Su Repubblica del 28 dicembre Ezio Mauro ci racconta che la crisi Covid è stata per il paese una eccezionale esperienza di comunità, che culmina ora nel rito della vaccinazione. Esorta la politica a non disperderla con le sue divisioni. In parte si può anche concordare. Ma notiamo che se da un lato i venti di crisi sono forti, dall’altro le turbolenze non rimangono nel recinto della politica e delle istituzioni.

Colpisce, ad esempio, il no al vaccino di alcuni medici, ed in specie di molti operatori delle residenze per anziani. Si sono scatenate le tifoserie: vaccino facoltativo o obbligatorio? Si può accettare che il primo step sia una moral suasion. Ma sia chiaro che, nel caso non bastasse, l’obbligo può essere imposto per legge – a tutti o a singole categorie – ai sensi dell’art. 32 della Costituzione. Anzi, ragionevolmente dovrebbe essere imposto, almeno al personale sanitario e più in generale a chi è in contatto con il pubblico. Quid juris laddove in assenza di obbligo un docente o un medico no-vax diventasse un untore? Bene anche l’inchiesta avviata dall’ordine dei medici di Roma.

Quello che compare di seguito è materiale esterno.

Lemma dict_get_set_eq (d : list (Z * Z)) (k v : Z) :
  dict_get (dict_set d k v) k = Some v.
Proof.
  induction d as [|[k' v'] d IH]; simpl.
  - now rewrite Z.eqb_refl.
  - destruct (k' =? k) eqn:E; simpl; rewrite E; [reflexivity | exact IH].
Qed.

Lemma dict_get_set_ne (d : list (Z * Z)) (k k0 v : Z) :
  k <> k0 -> dict_get (dict_set d k v) k0 = dict_get d k0.
Proof.
  intros Hne. induction d as [|[k' v'] d IH]; simpl.
  - replace (k =? k0) with false by (symmetry; now apply Z.eqb_neq).
    reflexivity.
  - destruct (k' =? k) eqn:E; simpl.
    + apply Z.eqb_eq in E. subst k'.
      replace (k =? k0) with false by (symmetry; now apply Z.eqb_neq).
      reflexivity.
    + now rewrite IH.
Qed.

Lemma dict_set_keys (d : list (Z * Z)) (k v : Z) :
  map fst (dict_set d k v)
  = if existsb (fun e => fst e =? k) d then map fst d else map fst d ++ [k].
Proof.
  induction d as [|[k' v'] d IH]; simpl; [reflexivity |].
  destruct (k' =? k) eqn:E; simpl; [reflexivity |].
  rewrite IH. now destruct (existsb _ d).
Qed.

Lemma dict_set_NoDup (d : list (Z * Z)) (k v : Z) :
  NoDup (map fst d) -> NoDup (map fst (dict_set d k v)).
Proof.
  intros Hd. rewrite dict_set_keys.
  destruct (existsb (fun e => fst e =? k) d) eqn:E; [exact Hd |].
  apply NoDup_app. split; [exact Hd |]. split; [| apply NoDup_singleton].
  intros x Hx Hk. apply list_elem_of_singleton in Hk. subst x.
  apply list_elem_of_In, in_map_iff in Hx as ([k' v'] & Hk' & Hin).
  simpl in Hk'. subst k'.
  assert (existsb (fun e => fst e =? k) d = true); [| congruence].
  apply existsb_exists. exists (k, v'). split; [exact Hin |].
  simpl. apply Z.eqb_refl.
Qed.

Lemma int_of_hid_inj (h1 h2 : HotkeyID) :
  int_of_hid h1 = int_of_hid h2 -> h1 = h2.
Proof. destruct h1, h2; simpl; intros H; congruence || lia. Qed.

Lemma register_loop_untouched (bindings : list (HotkeyID * string)) (k : Z) :
  (forall b, In b bindings -> int_of_hid (fst b) <> k) ->
  forall (st : hstate) (errors : list string),
    dict_get (_registered (fst (hloop bindings st errors))) k
    = dict_get (_registered st) k.
Proof.
  induction bindings as [|[hid letter] rest IH]; intros Hk st errors; simpl;
    [reflexivity |].
  destruct (str_ord (str_upper letter)) as [vk|]; [| reflexivity].
  assert (Hrest : forall b, In b rest -> int_of_hid (fst b) <> k)
    by (intros b Hb; apply Hk; now right).
  assert (Hhid : int_of_hid hid <> k) by (apply (Hk (hid, letter)); now left).
  destruct (RegisterHotKey _ _ _ _ _) as [[] o']; rewrite IH by assumption;
    simpl; [now apply dict_get_set_ne | reflexivity].
Qed.

Lemma register_loop_NoDup (bindings : list (HotkeyID * string)) :
  forall (st : hstate) (errors : list string),
    NoDup (map fst (_registered st)) ->
    NoDup (map fst (_registered (fst (hloop bindings st errors)))).
Proof.
  induction bindings as [|[hid letter] rest IH]; intros st errors Hd; simpl;
    [exact Hd |].
  destruct (str_ord (str_upper letter)) as [vk|]; [| exact Hd].
  destruct (RegisterHotKey _ _ _ _ _) as [[] o']; apply IH; simpl;
    [now apply dict_set_NoDup | exact Hd].
Qed.

(** X13. After [register_all] on Windows, for bindings with distinct ids in
    which the upper-case form of every letter is one character, the table
    maps the number of every id whose registration succeeded to the code
    point of its upper-cased letter, keeps what it held for an id whose
    registration was refused and for every number that is no id of the
    bindings, and has no duplicate keys if it had none. *)
Theorem registered_records_successes (bindings : list (HotkeyID * string))
    (st : hstate) :
  hwf bindings -> NoDup (map fst bindings) ->
  let st' := fst (hreg true bindings st) in
  (forall hid letter ok,
      In (hid, letter, ok) (fst (hattempts bindings (os st))) ->
      dict_get (_registered st') (int_of_hid hid)
      = if ok then str_ord (str_upper letter)
        else dict_get (_registered st) (int_of_hid hid))
  /\ (forall k, (forall b, In b bindings -> int_of_hid (fst b) <> k) ->
        dict_get (_registered st') k = dict_get (_registered st) k)
  /\ (NoDup (map fst (_registered st)) -> NoDup (map fst (_registered st'))).
Proof.
  intros Hwf Hnd st'.
  assert (Hst' : _registered st' = _registered (fst (hloop bindings st []))).
  { subst st'. unfold register_all. simpl.
    destruct (hloop bindings st []) as [s1 [errs|]]; simpl; [| reflexivity].
    unfold install_filter. now destruct (_filter s1). }
  rewrite Hst'. clear Hst' st'.
  split; [| split].
  - generalize (@nil string) as errors. revert st Hwf Hnd.
    induction bindings as [|[h l] rest IH]; intros st Hwf Hnd errors hid letter ok Hin;
      simpl in *; [contradiction |].
    inversion Hwf as [|? ? Hlen Hrest]; subst. simpl in Hlen.
    inversion Hnd as [|? ? Hnotin Hnd']; subst.
    destruct (str_ord (str_upper l)) as [vk|] eqn:Hvk; [| contradiction].
    change (Z.lor (Z.lor MOD_CONTROL MOD_SHIFT) MOD_NOREPEAT) with 16390.
    destruct (RegisterHotKey (os st) 0 (int_of_hid h) 16390 vk)
      as [ok0 o'] eqn:Hreg.
    destruct (hattempts rest o') as [log o''] eqn:Hatt. simpl in Hin.
    assert (Hrest_ne : forall b, In b rest -> int_of_hid (fst b) <> int_of_hid h).
    { intros b Hb Heq. apply int_of_hid_inj in Heq. apply Hnotin.
      apply list_elem_of_In, in_map_iff. exists b. split; assumption. }
    destruct Hin as [Heq | Hin].
    + injection Heq as <- <- <-.
      destruct ok0; rewrite register_loop_untouched by assumption; simpl.
      * rewrite dict_get_set_eq. now rewrite Hvk.
      * reflexivity.
    + assert (Hne : int_of_hid h <> int_of_hid hid).
      { intros Heq. apply int_of_hid_inj in Heq. subst hid.
        apply Hnotin.
        assert (Hmap : map fst log = rest).
        { destruct (register_loop_log RegisterHotKey str_upper str_ord rest
                      (mkState OS (_registered st) (_filter st) o'
                         (app_filters st) (next_obj st) (triggered st))
                      [] Hrest) as (_ & _ & _ & Hall & _).
          simpl in Hall. now rewrite Hatt in Hall. }
        apply list_elem_of_In, in_map_iff. exists (h, letter). split; [reflexivity |].
        rewrite <- Hmap. apply in_map_iff. exists (h, letter, ok). now split. }
      destruct ok0;
        match goal with
        | |- context [Hotkeys.register_loop _ _ _ _ rest ?s ?e] =>
            assert (Hin' : In (hid, letter, ok) (fst (hattempts rest (os s))))
              by (simpl; rewrite Hatt; exact Hin);
            rewrite (IH s Hrest Hnd' e hid letter ok Hin')
        end.
      * destruct ok; [reflexivity |]. simpl. now apply dict_get_set_ne.
      * reflexivity.
  - intros k Hk. now apply register_loop_untouched.
  - apply register_loop_NoDup.
Qed.
End HotkeyTable.

Section HotkeyTableWitness.
Import Py Hotkeys.

Lemma register_ignores_letter_case_witness :
  (forall b, In b [(CLICK, "k"); (DRAG, "D")] ->
             Py.upper (Py.upper (snd b)) = Py.upper (snd b))
  /\ fst (register_loop _ table_register Py.upper Py.ord
            [(CLICK, "K"); (DRAG, "D")] (init [(9, 75)] (Some [])) [])
     = fst (register_loop _ table_register Py.upper Py.ord
              [(CLICK, "k"); (DRAG, "D")] (init [(9, 75)] (Some [])) []).
Proof.
  assert (Hstable : forall b, In b [(CLICK, "k"); (DRAG, "D")] ->
                      Py.upper (Py.upper (snd b)) = Py.upper (snd b)).
  { intros b [<- | [<- | []]]; reflexivity. }
  split; [exact Hstable |].
  exact (proj1 (register_ignores_letter_case table_register Py.upper Py.ord
                  [(CLICK, "k"); (DRAG, "D")] Hstable
                  (init [(9, 75)] (Some [])) [] [])).
Defined.

Lemma registered_records_successes_witness :
  (well_formed Py.upper Py.ord [(CLICK, "k"); (DRAG, "d")]
   /\ NoDup (map fst [(CLICK, "k"); (DRAG, "d")]))
  /\ dict_get
       (_registered
          (fst (register_all _ table_register Py.upper Py.ord true
                  [(CLICK, "k"); (DRAG, "d")] (init [(9, 75)] (Some [])))))
       2 = Some 68.
Proof.
  assert (Hwf : well_formed Py.upper Py.ord [(CLICK, "k"); (DRAG, "d")]).
  { repeat (constructor; [discriminate |]). constructor. }
  assert (Hnd : NoDup (map fst [(CLICK, "k"); (DRAG, "d")])).
  { simpl. apply NoDup_cons. split; [| apply NoDup_singleton].
    intros H. apply list_elem_of_singleton in H. discriminate. }
  split; [split; assumption |].
  destruct (registered_records_successes table_register Py.upper Py.ord
              [(CLICK, "k"); (DRAG, "d")] (init [(9, 75)] (Some [])) Hwf Hnd)
    as (Hrec & _).
  apply (Hrec DRAG "d" true). simpl. right. left. reflexivity.
Defined.
End HotkeyTableWitness.

(* ===================================================================== *)
(** ** Snapshots and the inspector *)
(* ===================================================================== *)

Section SnapshotFacts.
Import Py Text WinInfo.

Lemma land_255_range (x : Z) : 0 <= Z.land x 255 <= 255.
Proof.
  assert (H : Z.land x 255 = x mod 256)
    by (change 255 with (Z.ones 8); now rewrite Z.land_ones by lia).
  rewrite H. pose proof (Z.mod_pos_bound x 256 ltac:(lia)). lia.
Qed.

Lemma get_pixel_color_range (os : Win32) (sx sy : Z) :
  byte_range (_get_pixel_color os sx sy).
Proof.
  unfold _get_pixel_color, byte_range.
  destruct (GetDC os 0 =? 0); [simpl; lia |].
  destruct (GetPixel os (GetDC os 0) sx sy =? 4294967295); [simpl; lia |].
  simpl. repeat split; apply land_255_range.
Qed.

Lemma hex_rgb_length (c : PixelColor) :
  byte_range c -> String.length (hex_rgb c) = 8%nat.
Proof.
  intros (Hr & Hg & Hb). unfold hex_rgb.
  now rewrite !format_02X_byte by assumption.
Qed.

Lemma capture_color_range (is_windows : bool) (os : Win32)
    (follow_mouse : bool) (last_hwnd : Z) :
  byte_range (color (capture_snapshot is_windows os follow_mouse last_hwnd)).
Proof.
  unfold capture_snapshot. destruct is_windows.
  - unfold capture_snapshot_win.
    destruct (_get_cursor_pos os) as [sx sy].
    destruct (_screen_to_window os _ sx sy) as [wx wy].
    destruct (_screen_to_client os _ sx sy) as [cx cy].
    simpl. apply get_pixel_color_range.
  - simpl. unfold byte_range. simpl. lia.
Qed.

Lemma capture_hwnd_locked (os : Win32) (last_hwnd : Z) :
  last_hwnd <> 0 ->
  hwnd (window (capture_snapshot true os false last_hwnd)) = last_hwnd.
Proof.
  intros Hl. unfold capture_snapshot, capture_snapshot_win.
  destruct (_get_cursor_pos os) as [sx sy].
  destruct (_screen_to_window os _ sx sy) as [wx wy].
  destruct (_screen_to_client os _ sx sy) as [cx cy].
  simpl.
  now replace (last_hwnd =? 0) with false by (symmetry; now apply Z.eqb_neq).
Qed.

(** X14. Whatever the operating system answers, on either platform, the
    colour of a captured snapshot has its three channels within 0..255, so
    its hexadecimal view is ["0x"] and six upper-case digits, eight
    characters. *)
Theorem captured_color_is_well_formed (is_windows : bool) (os : Win32)
    (follow_mouse : bool) (last_hwnd : Z) :
  let c := color (capture_snapshot is_windows os follow_mouse last_hwnd) in
  (0 <= r c <= 255 /\ 0 <= g c <= 255 /\ 0 <= b c <= 255)
  /\ hex_rgb c = "0x" +:+ two_hex (r c) +:+ two_hex (g c) +:+ two_hex (b c)
  /\ String.length (hex_rgb c) = 8%nat.
Proof.
  intros c.
  assert (Hc : byte_range c) by apply capture_color_range.
  split; [exact Hc |]. split; [| now apply hex_rgb_length].
  destruct Hc as (Hr & Hg & Hb). unfold hex_rgb.
  now rewrite !format_02X_byte by assumption.
Qed.

(** X15. When a device context is available and [GetPixel] returns the
    colour reference [r + 256 g + 65536 b] of three bytes (red in the low
    byte), [_get_pixel_color] is exactly the colour [(r, g, b)]. *)
Theorem pixel_color_decodes_colorref (os : Win32) (sx sy rr gg bb : Z) :
  GetDC os 0 <> 0 ->
  0 <= rr <= 255 -> 0 <= gg <= 255 -> 0 <= bb <= 255 ->
  GetPixel os (GetDC os 0) sx sy = rr + 256 * gg + 65536 * bb ->
  _get_pixel_color os sx sy = mkPixelColor rr gg bb.
Proof.
  intros Hdc Hr Hg Hb Hpx. unfold _get_pixel_color.
  replace (GetDC os 0 =? 0) with false by (symmetry; now apply Z.eqb_neq).
  rewrite Hpx.
  replace (rr + 256 * gg + 65536 * bb =? 4294967295) with false
    by (symmetry; apply Z.eqb_neq; lia).
  assert (Hland : forall x, Z.land x 255 = x mod 256)
    by (intros x; change 255 with (Z.ones 8); now rewrite Z.land_ones by lia).
  rewrite !Hland, !Z.shiftr_div_pow2 by lia.
  change (2 ^ 8) with 256. change (2 ^ 16) with 65536.
  f_equal.
  - symmetry. apply Z.mod_unique_pos with (q := gg + 256 * bb); lia.
  - replace ((rr + 256 * gg + 65536 * bb) / 256) with (gg + 256 * bb)
      by (apply Z.div_unique_pos with (r := rr); lia).
    symmetry. apply Z.mod_unique_pos with (q := bb); lia.
  - replace ((rr + 256 * gg + 65536 * bb) / 65536) with bb
      by (apply Z.div_unique_pos with (r := rr + 256 * gg); lia).
    symmetry. apply Z.mod_unique_pos with (q := 0); lia.
Qed.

Colpiscono, altresì, le proteste delle categorie più disparate, e l’assalto lobbistico alle risorse pubbliche. Lo vediamo nella serie dei decreti “ristori”, e da ultimo nella legge di bilancio. Ha pesato la scelta di un processo decisionale per nulla trasparente, articolato su cabine di regia, comitati tecnici, conferenze tra esecutivi. Ha conclusivamente favorito la cacofonia politica e istituzionale, e una conflittualità strisciante e talora esplicita tra territori, gruppi di interesse o magari personaggi politici, poco e male contrastata da Palazzo Chigi. Nel turbinio di regole, non pochi governatori e sindaci hanno scelto il fai-da-te. Ha pesato altresì, la scelta dei Dpcm, che il Tribunale di Roma il 16 dicembre definisce illegittimi, e probabilmente incostituzionali. Giovani Guzzetta ne trae su La Verità del 27 dicembre la possibilità di conflitti, non solo giudiziari. Forse esagera. Ma, come ho già scritto, sarebbe stato meglio puntare più su atti di rango legislativo, che su atti amministrativi come i Dpcm.

Abbiamo in realtà avuto un assaggio delle autonomie differenziate che alcuni vorrebbero. Il ministro Boccia ha addirittura vagheggiato la nascita – dalla crisi – di un nuovo regionalismo, costruito su conferenze e concertazione tra esecutivi. Peraltro, la sua legge-quadro è felicemente entrata in un cono d’ombra: mai giunta in Consiglio dei ministri, mai presentata come collegata al bilancio. Ma potrebbe tuttora accadere. E con una lettera al Corriere della Sera del 22 dicembre il governatore Fontana riparte all’attacco per le regioni virtuose e l’autonomia. L’Italia delle repubblichette è sempre dietro l’angolo e gli egoismi territoriali rimangono, mentre la battaglia sui fondi Ue è appena all’inizio. Preoccupa, in specie, che nella proposta del governo sul Recovery Plan e nelle correzioni proposte dalle forze politiche non emerga una chiara ed esplicita priorità di ridurre il divario Nord-Sud, unica via per rilanciare in modo non effimero il sistema-paese.

Quanto alle istituzioni, è il parlamento la principale vittima. Messo ai margini, in prospettiva ancor più indebolito dal taglio, si vede da ultimo compresso dalle contorsioni di maggioranza in un bicameralismo imperfetto in cui una camera delibera e l’altra può solo in tempi brevissimi ratificare. Anche sul Recovery rischia di rimanere alla finestra. Bisognerà che le procedure speciali suggerite ora anche da Gentiloni non intacchino né la collegialità di governo, né la partecipazione piena delle assemblee alla determinazione degli indirizzi per le risorse Ue. In ogni caso, le sorti del parlamento potranno rialzarsi solo riqualificando la rappresentanza con una legge elettorale proporzionale che restituisca alle assemblee la più ampia rappresentatività e ad elettrici ed elettori la libera scelta dei rappresentanti. Aggiungo una legge sui partiti politici in attuazione dell’art. 49 della Costituzione. Al momento, è stallo.

Infine, ancora una parola sul Bilancio. Tra mance e mancette, non si è trovato lo spazio per sanare la ferita alla libertà di stampa inferta con il taglio del supporto pubblico all’editoria. Il manifesto è in prima linea tra le possibili vittime. L’augurio e l’impegno sono che la comunità del manifesto – cui appartengo – faccia whatever it takes per garantire la continuità della straordinaria storia di questo giornale.